Il est aisé de distinguer de nombreuses étapes dans l’œuvre d’Anne Rice. Elle a exploré les grandes facettes de l’âme humaine par le genre fantastique et le roman historique, faisant beaucoup de recherches pour un meilleur réalisme. Ces deux romans angéliques étaient un cap à passer, sans doute un besoin pour l’autrice de développer son approche de la spiritualité de façon claire et bienveillante via la rédemption d’un tueur. S’il y a peu de descriptions de lieux, il y en a beaucoup des sentiments, et on ne peut nier la ferveur d’Anne Rice.

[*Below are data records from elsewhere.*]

(** Without a version, the key with the greatest version that is not negative. *)
Theorem search_newest e name start ktype stype kvno : wf_entry e name -> types_known ktype stype (entry_keys e) -> 0 <= start ->
  wanted_kvno (entry_keys e) ktype stype kvno < 0 ->
  match krb5_dbe_search_enctype e start ktype stype kvno with
  | Ok (k, next) => exists n, entry_keys e !! (Z.to_nat start + n)%nat = Some k /\ next = start + Z.of_nat n + 1 /\ suitable ktype stype k = true /\
      Forall (fun k' => suitable ktype stype k' = true -> key_data_kvno k' <= key_data_kvno k) (drop (Z.to_nat start) (entry_keys e))
  | Err x => x = ENOENT /\ Forall (fun k' => suitable ktype stype k' = true -> key_data_kvno k' < 0) (drop (Z.to_nat start) (entry_keys e))
  | _ => False
  end.
Proof.
  intros He HT Hs Hv. rewrite (search_unfold e name) by done.
  destruct (search_loop_newest ktype stype _ _ Hv (types_known_drop _ _ _ (Z.to_nat start) HT) start None (-1)) as (best & m & -> & Hm & HF & HB). cbn [obind].
  destruct (Z.ltb_spec m 0).
  - split; [done|]. eapply list.Forall_impl; [exact HF|]. intros k Hk Hsu. specialize (Hk Hsu). lia.
  - destruct HB as [[-> _]|(n & k & A & -> & B & C & _)]; [lia|]. rewrite lookup_drop in A. exists n. split; [done|]. split; [lia|]. split; [done|]. by rewrite B.
Qed.

End search.

(** ** From the administrator to the KDC *)

Section path.
Context `{P : Platform} `{St : Stack}.

Lemma create_ok e name e1 : wf_entry e name -> zlen (entry_keys e) + 1 < 2 ^ 15 -> krb5_dbe_create_key_data e = (Ok tt, e1) ->
  e1 = with_key_data e (zlen (entry_keys e) + 1) (Some (entry_keys e ++ [zero_key_data])).
Proof.
  intros He Hn. unfold krb5_dbe_create_key_data. destruct (malloc _); [|discriminate]. rewrite (key_data_of_ok e name He). destruct (wf_n_key _ _ He) as [-> _].
  pose proof (zlen_nonneg (entry_keys e)). destruct (Z.ltb_spec (zlen (entry_keys e)) 0); [lia|]. rewrite to_int_id by (unfold is_int; lia). by injection 1 as <-.
Qed.

Lemma wf_with_keys e name l : wf_entry e name -> l <> [] -> Forall wf_key l -> zlen l < 2 ^ 15 -> wf_entry (with_key_data e (zlen l) (Some l)) name.
Proof.
  intros [] Hl Hk Hn. constructor; try done. cbn [dbe_key_data dbe_n_key_data with_key_data]. destruct (Z.eqb_spec (zlen l) 0) as [E|]; [|done].
  by apply zlen_0_nil in E.
Qed.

Au bout du compte, ces « Chansons du Séraphin » ne sont pas mauvaises, mais elles s’avèrent assez fades, imprégnées d’une religiosité et d’une spiritualité aveugle qui frustreront l’éventuel agnosticisme de tout lecteur. Excessivement rapides, les missions dans le passé se résolvent dans beaucoup trop de ferveur religieuse, créant une véritable rupture narrative avec le présent du héros au sein duquel les enjeux sont bien différents. Quant aux anges… bon, pourquoi pas. Le plus frustrant sera in fine Lucky/Toby lui-même, qui, en retrouvant la foi, change complètement de personnalité et casse ainsi l’image initiale.

En bref, l’ensemble se lit, intéresse au début, avant qu’on ne fasse plus que lever les yeux au Ciel (c’est de circonstance !) en attendant la fin… qui n’existe donc pas – dommage. Les deux premiers tomes sont de toute façon indisponibles en neuf (bien qu’assez facilement dénichables en occasion). Pas grave, car nous ne nous trouvons certainement pas en présence de la meilleure porte d’entrée de l’œuvre d’Anne Rice. Sauf à aimer les anges…

Le Violon

À la Nouvelle-Orléans, un drame vient d’avoir lieu : Triana Becker a perdu son second mari, Karl, mort du sida. Par amour et/ou démence, elle reste enfermée seule avec lui pendant deux jours, avant que la famille débarque. Seule ? Pas vraiment, car Triana éprouve une passion dévorante pour Beethoven, Mozart… Dès le début, on comprend que la musique sera un personnage à part entière du roman. Lorsque la famille arrive, on découvre une version dark des Quatre Filles du Dr March : Triana l’aînée est la femme banale, sans don, aux goûts macabres. La cadette, Rosalind, est la gentille, rondelette et alcoolique. Katrinka, la troisième, est la beauté fatale, mal dans sa peau, orgueilleuse et vénale. Quant à Faye, la petite dernière, la fragile, c’est la disparue, l’ombre qui plane au-dessus de cette sororité à l’enfance difficile (père dur, mère alcoolique). Le passé et la famille ont une importance capitale pour Triana qui est, disons-le, la reine de la culpabilité mal placée.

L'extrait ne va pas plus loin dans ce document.